# Mortgage/Tax Advice



## Alan Huyton (Mar 11, 2008)

We have decided to purchase a property near Alcala La Real (Jaen) we have visited several times and enjoy the rural life and the close proximity to Granada. We can buy outright but are wondering about taking on a mortgage. We can get a mortgage via the Abbey National in the UK as they are part of the Santander Group but there does seem to be additional costs when converting from Euro's to Sterling. The alternative is to get a mortgage direct with a Spanish bank and pay direct in Euros. Has anyone got experiences of this and suggestions/advice?

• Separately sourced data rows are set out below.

(** Promotion hands out a private key of the fingerprint that everything the name
    matches shares, whole in memory; every entry of that key leaves the set
    with it and is reported, unless it had expired, so that no copy stays
    parked.  A name for nothing, and a name for two different keys, is refused,
    and then nothing leaves but what has expired. *)
Theorem LocalKeys_Take_spec limit accept clock ops ref :
  let s := parked_run ops (NewLocalKeys limit accept clock) in
  let s' := (LocalKeys_Take ref s).2 in
  let expired := gone (lo_clock s) (lo_ticks s) (lo_ticks s') in
  match (LocalKeys_Take ref s).1 with
  | Ok (cell, taken) => exists key pub,
      lo_memory s' !! cell = Some key /\ key_Public key = Ok pub /\
      (exists k, k ∈ lo_keys s /\ matches_ref ref k = true /\ key_print k = FingerprintSHA256 pub) /\
      (forall k, k ∈ lo_keys s -> matches_ref ref k = true \/ key_print k = FingerprintSHA256 pub ->
         lk_info k ∈ taken \/ expired k) /\
      Forall (fun info => li_key_fingerprint info = FingerprintSHA256 pub) taken /\
      Forall (fun k => matches_ref ref k = false /\ key_print k <> FingerprintSHA256 pub) (lo_keys s')
  | Err e =>
      (forall k, k ∈ lo_keys s -> k ∈ lo_keys s' \/ expired k) /\
      (e = wrap_w emp ErrNoSuchLocalKey (": " +:+ ref) /\
         (forall k, k ∈ lo_keys s' -> matches_ref ref k = false) \/
       e = wrap_w emp ErrAmbiguousLocalKey (": " +:+ ref) /\
         exists k k', k ∈ lo_keys s' /\ k' ∈ lo_keys s' /\ matches_ref ref k = true /\ matches_ref ref k' = true /\
           key_print k <> key_print k')
  end.
Proof.
  cbn zeta. set (s := parked_run _ _). destruct (pruneLocked_run s) as (Hsub & _ & _ & _ & Hg).
  pose proof (pruned_ok _ _ (started limit accept clock ops)) as [_ _ _ _ Hs _]. fold s in Hs. rewrite app_nil_r in Hs.
  unfold LocalKeys_Take. rewrite !state_bind_unfold. cbn [gets fst snd].
  destruct (pruneLocked s) as [expired s1]. cbn [fst snd] in *. set (l := lo_keys s1) in *.
  assert (forall d, (emitExpired d s1).2 = (emit_each LocalKeyExpired None "the lifetime it was parked with ran out" d s1).2) as He by done.
  destruct (matchLocked ref l) as [|first others] eqn:Em.
  { rewrite state_bind_unfold, He, emit_each_run. cbn [mret state_ret fst snd lo_keys lo_ticks]. split; [exact Hg|]. left.
    split; [done|]. intros k (i & Hi)%list_elem_of_lookup. apply not_true_iff_false. intros Hk.
    assert (i ∈ matchLocked ref l) as Hin by (apply match_from; by exists k). rewrite Em in Hin. by apply elem_of_nil in Hin. }
  assert (first ∈ matchLocked ref l) as (k0 & Hi0 & Hk0)%match_from by (rewrite Em; left).
  destruct (existsb _ others) eqn:Ex.
  { rewrite state_bind_unfold, He, emit_each_run. cbn [mret state_ret fst snd lo_keys lo_ticks]. split; [exact Hg|]. right.
    split; [done|]. apply existsb_exists in Ex as (i & Hi%list_elem_of_In & Hne%bool_decide_eq_true).
    assert (i ∈ matchLocked ref l) as (k & Hik & Hk)%match_from by (rewrite Em; by right).
    exists k, k0. repeat split; try done; [by eapply list_elem_of_lookup_2|by eapply list_elem_of_lookup_2|].
    intros Heq. apply Hne. unfold print_at. rewrite Hik, Hi0. cbn. by rewrite Heq. }
  destruct (take_matched ref l first others k0 Em Hi0 Ex) as (-> & Hq & Hall). set (q := fun k : localKey => bool_decide _) in *.
  destruct (head_of_indexes q l first) as (k1 & Hk1 & Hqk1).
  { apply elem_of_indexes. exists k0. split; [done|by apply Hq]. }
  rewrite Hk1. rewrite !state_bind_unfold, (take_each_run q l [] s1) by (by rewrite app_nil_r). cbn [fst snd].
  unfold emitExpired. rewrite !emit_each_run. cbn [mret state_ret fst snd set_keys lo_memory lo_keys lo_ticks fmap option_fmap option_map default].
  rewrite app_nil_r. rewrite Forall_forall in Hs.
  destruct (Hs k1 (list_elem_of_lookup_2 _ _ _ Hk1)) as ((key & pub & Hm & Hp & Hf) & _).
  apply Hq in Hqk1. rewrite <- Hqk1, Hf in Hq. exists key, pub. split; [done|]. split; [done|].
  split; [|by apply taken_entries]. exists k0.
  split; [eapply sublist_subseteq; [done|by eapply list_elem_of_lookup_2]|]. split; [done|]. by rewrite <- Hf, Hqk1.
Qed.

Also any inside info on whether to go via a broker or direct to the Spanish bank. 

I have agreed with my UK employer to work in the UK part time and commute to Spain, my intension is pay tax in the UK, take out Private Health Cover for our time in Spain, does this seem a reasonable plan. Will will be liable for any Spanish tax charges? We are still working on the details but would appreciate all opinions and advice.

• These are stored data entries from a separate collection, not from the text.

Lemma agent_binds ops (s : Conn) :
  ag_binds s = [] ->
  bindings_ok (ag_binds (agent_run ops s)) /\ Forall (proven ops) (ag_binds (agent_run ops s)).
Proof.
  intros Hb0. unfold agent_run. induction ops as [|op ops IH] using rev_ind.
  { cbn. rewrite Hb0. split; [|constructor]. split; [cbn; lia|]. intros i x. by rewrite lookup_nil. }
  rewrite foldl_app. cbn [foldl]. set (s1 := foldl _ s ops) in *. destruct IH as [Hok Hp].
  assert (Forall (proven (ops ++ [op])) (ag_binds s1)) as Hp'.
  { eapply Forall_impl; [exact Hp|]. intros b. apply proven_more. set_solver. }
  pose proof (binds_step op s1) as Hu. destruct op as [|key data flags|ty contents|added|key| | | |]; try (by rewrite Hu).
  cbn [agent_step]. destruct (Extension_binds ty contents s1) as [->|(b & Hadd & Hb)]; [done|].
  split; [by eapply bindings_add_ok|]. revert Hadd. unfold bindings_add. case_bool_decide; [done|]. intros [= <-].
  apply Forall_app. split; [done|]. apply Forall_singleton, proven_hop. eapply proven_more; [|exact Hb]. set_solver.
Qed.

(** ** What a login says about where it is going *)

Lemma Classify_auth data auth :
  cl_SSHAuth (Classify data) = Some auth -> sa_session_id auth <> [] /\ sa_destination auth = None.
Proof.
  unfold Classify. destruct (parseSshsig data) as [sig|err]; [done|]. destruct (negb _); [done|].
  destruct (parseAuthBlob data) as [a|e] eqn:Hp; [|done]. intros [= ->].
  unfold parseAuthBlob in Hp. destruct (read_auth data) as [[a rest]|] eqn:Hr; [|done]. injection Hp as ->.
  unfold read_auth in Hr. rd_inv. case_bool_decide as Hs; [done|]. rd_inv. repeat (case_match; [done|]; rd_inv).
  simplify_eq. done.
Qed.

Lemma attach_run auth (s : Conn) :
  sa_session_id auth <> [] -> sa_destination auth = None ->
  let bind := context (ag_binds s) (Some (sa_session_id auth)) in
  exists payload destination label,
    (attachSessionContext auth s).1 = set_session bind payload destination label auth /\
    match sa_payload_destination auth with
    | Some host => exists h, payload = Some h /\ destination = Some h /\ hk_blob h = hk_blob host /\
        hk_fingerprint h = hk_fingerprint host
    | None => payload = None /\
        match bc_binding bind with
        | Some b => destination = sb_host_key b
        | None => destination = None /\ label = "unknown destination"%string
        end
    end.
Proof.
  intros Hs Hd bind. unfold attachSessionContext. rewrite state_bind_unfold. cbn [gets fst snd].
  rewrite bool_decide_eq_false_2 by done. fold bind. destruct (sa_payload_destination auth) as [host|].
  - rewrite state_bind_unfold. unfold on_hosts. pose proof (Annotate_run (ag_hosts s) host (ag_rest s)) as (Hb & _ & Hf).
    destruct (Annotate _ _ _) as [[k h] p]. cbn in *. do 3 eexists. split; [done|]. by exists h.
  - destruct (bc_binding bind) as [b|]; do 3 eexists; by rewrite ?Hd.
Qed.

Lemma build_login found data flags (s : Conn) auth :
  cl_SSHAuth (Classify data) = Some auth ->
  exists s', ag_binds s' = ag_binds s /\
    rq_operation (buildRequest peer found data flags s).1 = OpSshAuth (attachSessionContext auth s').1.
Proof.
  intros Hc. unfold buildRequest, requesterInfo. rewrite Hc, !state_bind_unfold.
  eexists. split; [|cbn; reflexivity]. cbn [gets fst snd mret state_ret].
  rewrite (on_rest_keeps ag_binds sys_now) by done. by apply (on_rest_keeps ag_binds pc_random).
Qed.

(** The first binding of a session is one of that session. *)
Lemma first_binding binds sid :
  match find_first (fun x => bool_decide (Some sid = Some (sb_session_id x))) binds with
  | Some b => b ∈ binds /\ sb_session_id b = sid
  | None => forall b, b ∈ binds -> sb_session_id b <> sid
  end.
Proof.
  induction binds as [|x binds IH]; cbn [find_first]; [intros b Hb; by apply elem_of_nil in Hb|].
  case_bool_decide as Hs; [injection Hs as ->; split; [left|done]|].
  destruct (find_first _ binds) as [b|]; [split; [right|]; apply IH|].
  intros b [->|Hb]%elem_of_cons; [congruence|by apply IH].
Qed.

(** What a request for a login says of where it is going, on a connection from its
    first request: the payload's own host key when it names one; else the host
    of the first binding of its session; else an unknown destination.  A login
    marked bound was bound by a payload this connection sent, in which a host
    signed that session with that key; and the forwarding hops it counts are
    those of the bindings up to the one of its session, or all. *)
Theorem login_context_proven ops (s0 : Conn) found data flags auth auth' :
  ag_binds s0 = [] -> cl_SSHAuth (Classify data) = Some auth ->
  let s := agent_run ops s0 in
  rq_operation (buildRequest peer found data flags s).1 = OpSshAuth auth' ->
  sa_session_id auth' = sa_session_id auth /\ sa_username auth' = sa_username auth /\
  sa_binding_chain auth' = ag_binds s /\
  (exists seen rest, ag_binds s = seen ++ rest /\ sa_forwarded_hops auth' = fwd_count seen /\
     sa_forwarded auth' = (0 <? fwd_count seen) /\
     if sa_bound auth' then sb_session_id <$> last seen = Some (sa_session_id auth) else rest = []) /\
  (sa_bound auth' = true <-> exists b, b ∈ ag_binds s /\ sb_session_id b = sa_session_id auth) /\
  (sa_bound auth' = true -> exists contents pub fwd,
     OExtension SessionBindExtension contents ∈ ops /\
     parseSessionBind contents = Ok (pub, sa_session_id auth, fwd) /\
     (sa_payload_destination auth = None -> exists h, sa_destination auth' = Some h /\ names_key h pub)) /\
  match sa_payload_destination auth with
  | Some host => exists h, sa_destination auth' = Some h /\ sa_payload_destination auth' = Some h /\
      hk_blob h = hk_blob host /\ hk_fingerprint h = hk_fingerprint host
  | None => sa_payload_destination auth' = None /\
      (sa_bound auth' = false -> sa_destination auth' = None /\ sa_destination_label auth' = "unknown destination"%string)
  end.
Proof.
  intros Hb0 Hc s Hop. destruct (Classify_auth data auth Hc) as [Hsid Hdest].
  destruct (agent_binds ops s0 Hb0) as [Hok Hp]. fold s in Hok, Hp.
  destruct (build_login found data flags s auth Hc) as (s1 & Hs1 & Hr). rewrite Hr in Hop. injection Hop as <-. clear Hr.
  destruct (attach_run auth s1 Hsid Hdest) as (payload & dest & label & -> & Hd). rewrite Hs1 in *. clear Hs1.
  destruct (context_spec (ag_binds s) (Some (sa_session_id auth)) Hok) as (seen & rest & Hsplit & Hf & Hh & Hfw & Hch & Hl).
  pose proof (first_binding (ag_binds s) (sa_session_id auth)) as Hfirst. rewrite <- Hf in Hfirst.
  set (bind := context _ _) in *. cbn [set_session sa_session_id sa_username sa_binding_chain sa_bound sa_forwarded_hops
    sa_forwarded sa_destination sa_payload_destination sa_destination_label].
  split; [done|]. split; [done|]. split; [done|]. split; [|split; [|split]].
  - exists seen, rest. split; [done|]. split; [done|]. split; [done|].
    destruct (bc_binding bind) as [b|]; cbn; [|done]. rewrite Hl. cbn. f_equal. apply Hfirst.
  - rewrite bool_decide_eq_true. destruct (bc_binding bind) as [b|]; split.
    + intros _. exists b. exact Hfirst.
    + by eexists.
    + by intros [? [=]].
    + intros (b & Hin & Hb). by destruct (Hfirst b Hin).
  - rewrite bool_decide_eq_true. intros [b Hb]. rewrite Hb in *. destruct Hfirst as [Hin Hs].
    rewrite Forall_forall in Hp. destruct (Hp b Hin) as (contents & pub & h & Ho & Hparse & Hk & Hn).
    rewrite Hs in Hparse. exists contents, pub, (sb_is_forwarding b). split; [done|]. split; [done|].
    intros Hnone. rewrite Hnone in Hd. destruct Hd as [_ ->]. by exists h.
  - destruct (sa_payload_destination auth) as [host|].
    + destruct Hd as (h & -> & -> & ? & ?). by exists h.
    + destruct Hd as [-> Hd]. split; [done|]. rewrite bool_decide_eq_false. intros Hnb.
      destruct (bc_binding bind) as [b|]; [by destruct Hnb|]. done.
Qed.

(** ** The parked set, from here *)

(** The parked set moves by its own operations. *)
Definition by_runs (l l' : LocalKeys) : Prop := exists ops, l' = parked_run ops l.
Definition parked_moves (s s' : Conn) : Prop := by_runs (ag_local s) (ag_local s').

Lemma parked_run_app ops ops' s : parked_run (ops ++ ops') s = parked_run ops' (parked_run ops s).
Proof. unfold parked_run. apply foldl_app. Qed.

#[local] Instance parked_moves_preorder : PreOrder parked_moves.
Proof.
  split; [intros s; by exists []|]. intros s1 s2 s3 [ops Ho] [ops' Ho']. exists (ops ++ ops').
  by rewrite parked_run_app, <- Ho.
Qed.

Lemma moves_local {A} (m : state LocalKeys A) op :
  (forall l, (m l).2 = parked_step op l) -> respects parked_moves (on_local m).
Proof. intros Hm s. exists [op]. rewrite on_local_run. cbn. by rewrite Hm. Qed.
Lemma moves_both {A} (m : state (LocalKeys * P) A) :
  (forall q, by_runs q.1 (m q).2.1) -> respects parked_moves (on_both m).
Proof.
  intros Hm s. specialize (Hm (ag_local s, ag_rest s)). unfold parked_moves, on_both.
  by destruct (m (ag_local s, ag_rest s)) as [a [l p]].
Qed.
Lemma moves_still {A} (m : state Conn A) : respects (same ag_local) m -> respects parked_moves m.
Proof. apply respects_mono. intros s s' Hs. exists []. exact Hs. Qed.

(** While an approver or a holder is asked, the set changes by its operations. *)
Hypothesis submit_runs : forall req q, by_runs q.1 (ap_Submit req q).2.1.
Hypothesis remote_runs : forall req data wrap q, by_runs q.1 (rk_RemoteSign req data wrap q).2.1.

Thanks in advance. Alan & Linda.


----------



## jojo (Sep 20, 2007)

Alan Huyton said:


> We have decided to purchase a property near Alcala La Real (Jaen) we have visited several times and enjoy the rural life and the close proximity to Granada. We can buy outright but are wondering about taking on a mortgage. We can get a mortgage via the Abbey National in the UK as they are part of the Santander Group but there does seem to be additional costs when converting from Euro's to Sterling. The alternative is to get a mortgage direct with a Spanish bank and pay direct in Euros. Has anyone got experiences of this and suggestions/advice? Also any inside info on whether to go via a broker or direct to the Spanish bank.
> 
> I have agreed with my UK employer to work in the UK part time and commute to Spain, my intension is pay tax in the UK, take out Private Health Cover for our time in Spain, does this seem a reasonable plan. Will will be liable for any Spanish tax charges? We are still working on the details but would appreciate all opinions and advice.
> 
> Thanks in advance. Alan & Linda.


The only bit I know is that Spanish banks are not keen to lend money to people who havent lived in Spain for less than two years???? unless its changed???? 

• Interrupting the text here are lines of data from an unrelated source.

Lemma Endorsements_retractions v : v_retractions (Endorsements v).2 = v_retractions v.
Proof. unfold Endorsements, liveEndorsements. vault_run. destruct (existsb _ _); vault_run; [destruct (v_disk _ _); vault_run|]; done. Qed.

Lemma Endorsements_in_force r v : in_force r v -> in_force r (Endorsements v).2.
Proof.
  intros [Hex Hall]. split; [by rewrite Endorsements_retractions|].
  unfold Endorsements, liveEndorsements. vault_run. destruct (existsb _ _); vault_run; [|done].
  destruct (v_disk _ _); vault_run; by apply Forall_filter_keep.
Qed.

Lemma retraction_for_spec id eid key reason ttl now v r v' :
  retraction_for self id eid key reason ttl now v = (r, v') ->
  v_retractions v' = v_retractions v /\ rt_retraction_id r = id /\ rt_key_fingerprint r = key /\
  rt_endorsement_id r = eid /\ (eid = emp -> rt_issued_before r = Some now).
Proof.
  unfold retraction_for. case_bool_decide as He.
  - rewrite state_bind_unfold. unfold endorsementExpiry. rewrite state_bind_unfold. cbn [mret state_ret fst snd].
    intros [= <- <-]. rewrite Endorsements_retractions. cbn. split_and!; done.
  - intros [= <- <-]. cbn. done.
Qed.

Lemma not_on_file_same r v v' : v_retractions v' = v_retractions v -> not_on_file r v -> not_on_file r v'.
Proof. unfold not_on_file. by intros ->. Qed.

(** No later run of the store's operations holds what it covers. *)
Definition binds_from_now (r : Retraction) (v : vault) : Prop :=
  forall os, still_remembered r (vault_run_ops v os) ->
    forall h, h ∈ v_held_endorsements (vault_run_ops v os) -> retractionCovers (Some r) (ke_endorsement h) = false.

Lemma in_force_binds r v : in_force r v -> binds_from_now r v.
Proof. intros Hf os Hs h Hh. destruct (in_force_run r v os Hs Hf) as [_ Hall]. rewrite Forall_forall in Hall. auto. Qed.

Lemma in_force_on_file r v : in_force r v -> Some r ∈ map kr_retraction (v_retractions v).
Proof. intros [(h & Hin & <-)%Exists_exists _]. apply list_elem_of_fmap. by exists h. Qed.


End Retract.

(** ** Two concrete machines *)

Import Toy.

(** A desk that approves, and a box that asks; both clocks stand at 100. *)
Definition a_grant (id holder : string) (expires : time) (pending : bool) : Grant :=
  mk_Grant id None (Some 0) (Some expires) emp "may sign" emp true holder emp 0 [] pending None false [] [].
Definition a_use (grant request : string) : GrantUse := mk_GrantUse grant request (Some 90) None KIND_GIT_SIGN emp.
Definition a_delegation (id : string) (expires : time) (uses : list GrantUse) : HeldDelegation :=
  mk_HeldDelegation None (Some (mk_Delegation id None (Some 0) (Some expires) emp "may sign" "SHA256:desk" "desk" "SHA256:box"))
    (Some 0) uses (Z.of_nat (length uses)).
Definition desk_vault (grants : list Grant) : vault :=
  mk_vault grants [] [] []
    [mk_TrustRecord "SHA256:box" "box" [] [] false true [] None false false emp None None] []
    (fun _ => 100) 0 (fun _ => None) 0.
Definition box_node (held : list HeldDelegation) : node unit :=
  mk_node unit (mk_vault [] held [] [] [toy_peer] [] (fun _ => 100) 0 (fun _ => None) 0) ∅ ∅ [] tt.
Definition box_record : TrustRecord := mk_TrustRecord "SHA256:box" "box" [] [] false true [] None false false emp None None.
Definition the_desk : option PeerIdentity := Some (mk_PeerIdentity (of_string "desk") "SHA256:desk" "10.0.0.1:7777").
Definition the_box : Identity := mk_Identity "box" (signer (of_string "box")).

Abbreviation toy_reconcile fates meanwhile :=
  (reconcileWith (InboxPeers0 := wire (Q := unit) the_box the_desk fates meanwhile) true box_record).

Definition promises_held (b : node unit) : list string := map (fun h => (kd_delegation h)⇢dl_delegation_id) (v_held_delegations (n_vault b)).
Definition owed (b : node unit) : list string := map gu_request_id (UnreportedUses "SHA256:desk" (n_vault b)).1.
Definition ledger (v : vault) : list (string * Z) := map (fun g => (gr_grant_id g, gr_use_count g)) (v_grants v).

Definition all_arrive : nat -> fate := fun _ => Arrived.
Definition nothing_else : nat -> list vault_op := fun _ => [].

(** Two promises, one of them taken back while the box was away. *)
Definition before_desk : vault := desk_vault [a_grant "d1" "SHA256:box" 200 true; a_grant "d2" "SHA256:box" 200 false].
Definition before_box : node unit := box_node [a_delegation "d1" 200 [a_use "d1" "r1"]; a_delegation "d2" 200 [a_use "d2" "r2"; a_use "d2" "r3"]].
Abbreviation reconciled_pair := (toy_reconcile all_arrive nothing_else (before_desk, (0%nat, before_box))).

Example a_reconciliation :
  reconciled_pair.1 = None /\
  promises_held reconciled_pair.2.2.2 = ["d2"%string] /\ owed reconciled_pair.2.2.2 = [] /\
  ledger reconciled_pair.2.1 = [("d2"%string, 2)].
Proof. vm_compute. done. Qed.

Lemma answered_run {A B C D} (x : A * (B * (C * D))) a : x.1 = a -> x = (a, (x.2.1, (x.2.2.1, x.2.2.2))).
Proof. by destruct x as [? [? [? ?]]]; cbn; intros ->. Qed.

Lemma reconcile_agrees_witness :
  exists (live : list string) (us : list GrantUse) (heard : list string),
    (forall i, i ∈ live -> exists g, g ∈ v_grants before_desk /\ gr_grant_id g = i /\
       delegated_to "SHA256:box" g = true /\ gr_revoke_pending g = false) /\
    (forall i, i ∈ heard -> exists g, g ∈ v_grants before_desk /\ delegated_to "SHA256:box" g = true /\
       hasUse (gr_recent_uses g) i = true) /\
    (RecordGrantUses us (vault_run_ops (Grants before_desk).2 (nothing_else 0))).1 = None /\
    (forall h, h ∈ held_from "SHA256:desk" (n_vault reconciled_pair.2.2.2) ->
       (kd_delegation h)⇢dl_delegation_id ∈ live /\ kd_unreported_uses h = [] /\
       exists h0, h0 ∈ held_from "SHA256:desk" (n_vault before_box) /\ kd_delegation h = kd_delegation h0 /\
         forall u, u ∈ kd_unreported_uses h0 -> u ∈ us \/ gu_request_id u ∈ heard) /\
    ((PendingRevocations "SHA256:box" reconciled_pair.2.1).1 = [] \/ reconciled_pair.2.2.1 = 1%nat).
Proof.
  refine (reconcile_agrees the_box the_desk all_arrive nothing_else box_record
    (mk_PeerIdentity (of_string "desk") "SHA256:desk" "10.0.0.1:7777") toy_peer before_desk 0 before_box
    reconciled_pair.2.1 reconciled_pair.2.2.1 reconciled_pair.2.2.2 _ _ _ (answered_run reconciled_pair None _)).
  - reflexivity.
  - reflexivity.
  - discriminate.
  - vm_compute. reflexivity.
Defined.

And also if you're working and paying your NI contributions in the UK there is a reciprocal agreement with Spain so you should be covered for healthcare. This is the case for me and my family. But check this out cos I'm no expert

Jo xxxx


----------



## Pesky Wesky (May 10, 2009)

jojo said:


> The only bit I know is that Spanish banks are not keen to lend money to people who havent lived in Spain for less than two years???? unless its changed????
> 
> Jo xxxx


I don't know but it might well have changed because remember how a few months ago no-one, Spanish or foreigner, could get a mortgage? But now banks are trying to attract home buyers again.


----------



## jojo (Sep 20, 2007)

SteveHall said:


> Jojo, it has changed MASSIVELY. The Spanish banks are now prostituting themselves again to offer mortgages on their stock of homes. 100% is now possible again (112% if one is "clever")
> 
> Private health has been knocked around on here a few times recently so search "sanitas" and you'll get good advice.
> 
> Tax? You need a GOOD gestor/accountant at both ends who know what they are doing with your unique situation. Plenty on the coast but sorry I don't know the guys in your area. Love the area though. Enjoy!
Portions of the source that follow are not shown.